Task directions → Print the first line of the data below and every one after it, through the line containing "Definition Valid (data", exactly as written.

Provided data Block Start

(** Recursive descent; [fuel] bounds the nesting and the number of
    elements, the length of the input is always enough. *)
Fixpoint read_value (fuel : nat) (s : string) : option (json * string) :=
  match fuel with
  | O => None
  | S fuel' =>
      match skip_ws s with
      | String "{" r =>
          match skip_ws r with
          | String "}" r' => Some (JObject [], r')
          | _ => '(ms, r') ← read_members fuel' r; Some (JObject ms, r')
          end
      | String "[" r =>
          match skip_ws r with
          | String "]" r' => Some (JArray [], r')
          | _ => '(es, r') ← read_elements fuel' r; Some (JArray es, r')
          end
      | String "034" r => '(t, r') ← read_string r; Some (JString t, r')
      | String "t" _ => read_literal "true" (JBool true) (skip_ws s)
      | String "f" _ => read_literal "false" (JBool false) (skip_ws s)
      | String "n" _ => read_literal "null" JNull (skip_ws s)
      | s' => '(n, r') ← read_number s'; Some (JNumber n, r')
      end
  end
with read_elements (fuel : nat) (s : string) : option (list json * string) :=
  match fuel with
  | O => None
  | S fuel' =>
      '(v, r) ← read_value fuel' s;
      match skip_ws r with
      | String "," r' => '(vs, r'') ← read_elements fuel' r'; Some (v :: vs, r'')
      | String "]" r' => Some ([v], r')
      | _ => None
      end
  end
with read_members (fuel : nat) (s : string) : option (list (string * json) * string) :=
  match fuel with
  | O => None
  | S fuel' =>
      match skip_ws s with
      | String "034" r =>
          '(k, r1) ← read_string r;
          match skip_ws r1 with
          | String ":" r2 =>
              '(v, r3) ← read_value fuel' r2;
              match skip_ws r3 with
              | String "," r4 => '(ms, r5) ← read_members fuel' r4; Some ((k, v) :: ms, r5)
              | String "}" r4 => Some ([(k, v)], r4)
              | _ => None
              end
          | _ => None
          end
      | _ => None
      end
  end.

Definition parse (data : bytes) : option json :=
  let s := String.string_of_list_byte data in
  '(v, r) ← read_value (S (String.length s)) s;
  match skip_ws r with
  | EmptyString => Some v
  | _ => None
  end.

Definition Valid (data : bytes) : bool := bool_decide (is_Some (parse data)).

(** A JSON object fills the map (a later duplicate key wins), [null]
    leaves it empty, any other value is an error. *)
Definition Unmarshal (data : bytes) : option (gmap string json) :=
  match parse data with
  | Some (JObject ms) => Some (list_to_map (reverse ms))
  | Some JNull => Some ∅
  | _ => None
  end.

Definition hex_digit (n : nat) : ascii :=
  ascii_of_nat (if (n <? 10)%nat then 48 + n else 87 + n).

Fixpoint quote_chars (s : string) : string :=
  match s with
  | EmptyString => EmptyString
  | String c r =>
      let n := nat_of_ascii c in
      if Ascii.eqb c "034" || Ascii.eqb c "\" then String "\" (String c (quote_chars r))
      else if (n <? 32)%nat then
        String "\" (String "u" (String "0" (String "0"
          (String (hex_digit (n / 16)) (String (hex_digit (n mod 16)) (quote_chars r))))))
      else String c (quote_chars r)
  end.

Definition Marshal_string (data : bytes) : bytes :=
  String.list_byte_of_string
    (String "034" (quote_chars (String.string_of_list_byte data)) +:+ String "034" EmptyString).

(** A text in which every apostrophe stands for a double quote. *)
Fixpoint requote (s : string) : string :=
  match s with
  | EmptyString => EmptyString
  | String c r => String (if Ascii.eqb c "'" then "034" else c) (requote r)
  end.

Definition Marshal_response (response : Envelope) : option bytes :=
  if Valid (Payload response) then
    Some (String.list_byte_of_string
            (requote "{'type':'" +:+ Type_ response +:+ requote "','payload':")
          ++ Payload response ++ String.list_byte_of_string "}")
  else None.

Close Scope char_scope.

(** *** Protobuf wire format *)

(** Base-128 varint, least significant group first, at most [n] bytes. *)
Fixpoint read_varint (n : nat) (shift : Z) (data : bytes) : option (Z * bytes) :=
  match n, data with
  | S n', b :: r =>
      let v := Z.of_N (Byte.to_N b) in
      if v <? 128 then Some (Z.shiftl v shift, r)
      else '(hi, r') ← read_varint n' (shift + 7) r;
           Some (Z.lor (Z.shiftl (Z.land v 127) shift) hi, r')
  | _, _ => None
  end.

Record Field := { number : Z; wire : Z; content : bytes }.

Definition split_at (n : nat) (data : bytes) : option (bytes * bytes) :=
  if (n <=? length data)%nat then Some (take n data, drop n data) else None.

(** The value of one field, by wire type: varint, 64-bit, length
    delimited, 32-bit.  Groups and unknown wire types are errors. *)
Definition read_content (wt : Z) (r : bytes) : option (bytes * bytes) :=
  if wt =? 0 then '(_, r1) ← read_varint 10 0 r; Some (take (length r - length r1) r, r1)
  else if wt =? 1 then split_at 8 r
  else if wt =? 2 then '(len, r1) ← read_varint 10 0 r; split_at (Z.to_nat len) r1
  else if wt =? 5 then split_at 4 r
  else None.

Fixpoint scan (fuel : nat) (data : bytes) : option (list Field) :=
  match data, fuel with
  | [], _ => Some []
  | _, O => None
  | _, S fuel' =>
      '(tag, r) ← read_varint 10 0 data;
      let num := Z.shiftr tag 3 in
      let wt := Z.land tag 7 in
      if num <=? 0 then None
      else '(c, r') ← read_content wt r;
           fs ← scan fuel' r';
           Some ({| number := num; wire := wt; content := c |} :: fs)
  end.

(** An export request: field 1 is the repeated resource entry, itself a
    message; other fields are skipped.  The decoded request keeps the
    encoded entries. *)
Definition entry_ok (f : Field) : bool :=
  if number f =? 1
  then (wire f =? 2) && bool_decide (is_Some (scan (length (content f)) (content f)))
  else true.

Definition UnmarshalProto (data : bytes) : option (list bytes) :=
  fs ← scan (length data) data;
  if forallb entry_ok fs
  then Some (content <$> filter (λ f, number f = 1) fs)
  else None.

Fixpoint empty_objects (n : nat) : string :=
  match n with
  | O => ""
  | 1%nat => "{}"
  | S n' => "{}," +:+ empty_objects n'
  end.

(** One empty JSON object per resource entry under the marker key. *)
Definition MarshalJSON (marker : string) (req : list bytes) : option bytes :=
  Some (String.list_byte_of_string
          (match req with
           | [] => "{}"
           | _ => requote "{'" +:+ marker +:+ requote "':[" +:+ empty_objects (length req) +:+ "]}"
           end)).

Definition codecs : Codecs :=
  {| json_Valid := Valid;
     JSONValue := json;
     json_Unmarshal := Unmarshal;
     json_Marshal_string := Marshal_string;
     json_Marshal_response := Marshal_response;
     TracesRequest := list bytes;
     MetricsRequest := list bytes;
     LogsRequest := list bytes;
     traces_UnmarshalProto := UnmarshalProto;
     traces_MarshalJSON := MarshalJSON "resourceSpans";
     metrics_UnmarshalProto := UnmarshalProto;
     metrics_MarshalJSON := MarshalJSON "resourceMetrics";
     logs_UnmarshalProto := UnmarshalProto;
     logs_MarshalJSON := MarshalJSON "resourceLogs" |}.

(** Writes to the connections listed in [broken] fail; the map is visited
    in key order. *)
Definition transport (broken : list Conn) : Transport :=
  {| WriteMessage := λ conn _, negb (bool_decide (conn ∈ broken));
     range_order := λ m, (map_to_list m).*1 |}.

(** The bytes of a text, apostrophes standing for double quotes. *)
Definition text (s : string) : bytes := String.list_byte_of_string (requote s).

(** An extension with three subscribers and an empty snapshot. *)
Definition hub : sonifierExtension :=
  {| telemetryData := []; telemetryType := "";
     wsConnections := {[ 1%positive := true; 2%positive := true; 3%positive := true ]};
     writes := []; closed := [] |}.

End RefLib.

(** * Properties of the Go side *)

Module ExtensionFacts.

Import Extension.

Section Normalizer.

Context {codecs : Codecs} {transport : Transport}.

(** The broadcast loop touches neither the buffer nor the type. *)
Lemma broadcast_fold_snapshot message l s :
  telemetryData (foldl (broadcast_one message) s l) = telemetryData s
  ∧ telemetryType (foldl (broadcast_one message) s l) = telemetryType s.
Proof.
  revert s. induction l as [|conn l IH]; intros s; [done|].
  cbn [foldl]. destruct (IH (broadcast_one message s conn)) as [-> ->].
  unfold broadcast_one. by destruct (WriteMessage conn message).
Qed.

Lemma broadcast_snapshot message s :
  telemetryData (broadcastToWebSockets message s) = telemetryData s
  ∧ telemetryType (broadcastToWebSockets message s) = telemetryType s.
Proof. apply broadcast_fold_snapshot. Qed.

(** What a POST with a readable body leaves in the snapshot slot. *)
Lemma handleTelemetry_post s body :
  ∃ s', handleTelemetry s (post body) = (s', {| StatusCode := StatusOK; Written := [] |})
    ∧ telemetryType s' = (classify body).1
    ∧ telemetryData s' = stored_data body (classify body).2.
Proof.
  unfold handleTelemetry, post. cbn.
  destruct (classify body) as [dataType jsonData]. cbn.
  eexists. split; [reflexivity|].
  destruct (json_Marshal_response _) as [messageBytes|]; [|done].
  by destruct (broadcast_snapshot messageBytes
    {| telemetryData := stored_data body jsonData; telemetryType := dataType;
       wsConnections := wsConnections s; writes := writes s; closed := closed s |})
    as [-> ->].
Qed.

Lemma classify_kind body : (classify body).1 = spec_kind body.
Proof.
  unfold classify, spec_kind, marker_kind, first_decoder, decoders.
  destruct (json_Valid body).
  - destruct (json_Unmarshal body) as [obj|]; [|done].
    rewrite !(bool_decide_ext _ _ (elem_of_dom obj _)).
    by repeat case_bool_decide.
  - rewrite !filter_cons, filter_nil. cbn.
    destruct (traces_UnmarshalProto body), (metrics_UnmarshalProto body),
      (logs_UnmarshalProto body); repeat case_decide; try done;
      repeat match goal with
             | H : bool_decide _ = true |- _ => apply bool_decide_eq_true in H
             | H : ¬ (bool_decide _ = true) |- _ => rewrite bool_decide_eq_true in H
             | H : is_Some None |- _ => by destruct H
             | H : ¬ is_Some (Some _) |- _ => by destruct H
             end.
Qed.

Lemma spec_kind_in_kinds body : spec_kind body ∈ kinds.
Proof.
  unfold spec_kind, marker_kind, first_decoder, decoders, kinds.
  destruct (json_Valid body).
  - destruct (json_Unmarshal body); repeat case_bool_decide; set_solver.
  - rewrite !filter_cons, filter_nil. repeat case_decide; cbn; set_solver.
Qed.

Lemma stored_data_same body : stored_data body body = body.
Proof. unfold stored_data. by destruct (0 <? length body)%nat. Qed.

(** Valid JSON is stored unchanged. *)
Lemma classify_json_raw body :
  json_Valid body = true → stored_data body (classify body).2 = body.
Proof.
  intros Hv. unfold classify. rewrite Hv.
  destruct (json_Unmarshal body); repeat case_bool_decide; apply stored_data_same.
Qed.

(** An [unknown] classification always keeps the request body. *)
Lemma classify_unknown_raw body :
  (classify body).1 = "unknown" → stored_data body (classify body).2 = body.
Proof.
  destruct (json_Valid body) eqn:Hv; [intros _; by apply classify_json_raw|].
  unfold classify. rewrite Hv.
  destruct (traces_UnmarshalProto body); [done|].
  destruct (metrics_UnmarshalProto body); [done|].
  destruct (logs_UnmarshalProto body); [done|].
  intros _. apply stored_data_same.
Qed.

(** C1. Normalization is total: a POST of any byte sequence is answered
    with status 200, and leaves in the snapshot a kind among traces,
    metrics, logs, unknown together with a payload.  The kind is the
    design document's: valid JSON is classified by its top-level marker
    key, anything else by the first of the traces, metrics, logs
    decoders that accepts it, and [unknown] when none does, in which
    case the payload is the raw request body. *)
Theorem handleTelemetry_total (s : sonifierExtension) (body : bytes) :
  ∃ s', handleTelemetry s (post body) = (s', {| StatusCode := StatusOK; Written := [] |})
    ∧ telemetryType s' ∈ kinds
    ∧ telemetryType s' = spec_kind body
    ∧ telemetryData s' = stored_data body (classify body).2
    ∧ (json_Valid body = true → telemetryData s' = body)
    ∧ (json_Valid body = false → first_decoder body = "unknown" → telemetryData s' = body)
    ∧ (telemetryType s' = "unknown" → telemetryData s' = body).
Proof.
  destruct (handleTelemetry_post s body) as (s' & Hrun & Hty & Hdata).
  exists s'. rewrite Hty, Hdata, classify_kind.
  split_and!; [done|apply spec_kind_in_kinds|done|done|..].
  - apply classify_json_raw.
  - intros Hv Hnone. apply classify_unknown_raw.
    rewrite classify_kind. unfold spec_kind. by rewrite Hv.
  - intros Hk. apply classify_unknown_raw. by rewrite classify_kind.
Qed.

Provided data Block End

Solution below →
(** Recursive descent; [fuel] bounds the nesting and the number of
    elements, the length of the input is always enough. *)
Fixpoint read_value (fuel : nat) (s : string) : option (json * string) :=
  match fuel with
  | O => None
  | S fuel' =>
      match skip_ws s with
      | String "{" r =>
          match skip_ws r with
          | String "}" r' => Some (JObject [], r')
          | _ => '(ms, r') ← read_members fuel' r; Some (JObject ms, r')
          end
      | String "[" r =>
          match skip_ws r with
          | String "]" r' => Some (JArray [], r')
          | _ => '(es, r') ← read_elements fuel' r; Some (JArray es, r')
          end
      | String "034" r => '(t, r') ← read_string r; Some (JString t, r')
      | String "t" _ => read_literal "true" (JBool true) (skip_ws s)
      | String "f" _ => read_literal "false" (JBool false) (skip_ws s)
      | String "n" _ => read_literal "null" JNull (skip_ws s)
      | s' => '(n, r') ← read_number s'; Some (JNumber n, r')
      end
  end
with read_elements (fuel : nat) (s : string) : option (list json * string) :=
  match fuel with
  | O => None
  | S fuel' =>
      '(v, r) ← read_value fuel' s;
      match skip_ws r with
      | String "," r' => '(vs, r'') ← read_elements fuel' r'; Some (v :: vs, r'')
      | String "]" r' => Some ([v], r')
      | _ => None
      end
  end
with read_members (fuel : nat) (s : string) : option (list (string * json) * string) :=
  match fuel with
  | O => None
  | S fuel' =>
      match skip_ws s with
      | String "034" r =>
          '(k, r1) ← read_string r;
          match skip_ws r1 with
          | String ":" r2 =>
              '(v, r3) ← read_value fuel' r2;
              match skip_ws r3 with
              | String "," r4 => '(ms, r5) ← read_members fuel' r4; Some ((k, v) :: ms, r5)
              | String "}" r4 => Some ([(k, v)], r4)
              | _ => None
              end
          | _ => None
          end
      | _ => None
      end
  end.

Definition parse (data : bytes) : option json :=
  let s := String.string_of_list_byte data in
  '(v, r) ← read_value (S (String.length s)) s;
  match skip_ws r with
  | EmptyString => Some v
  | _ => None
  end.

Definition Valid (data : bytes) : bool := bool_decide (is_Some (parse data)).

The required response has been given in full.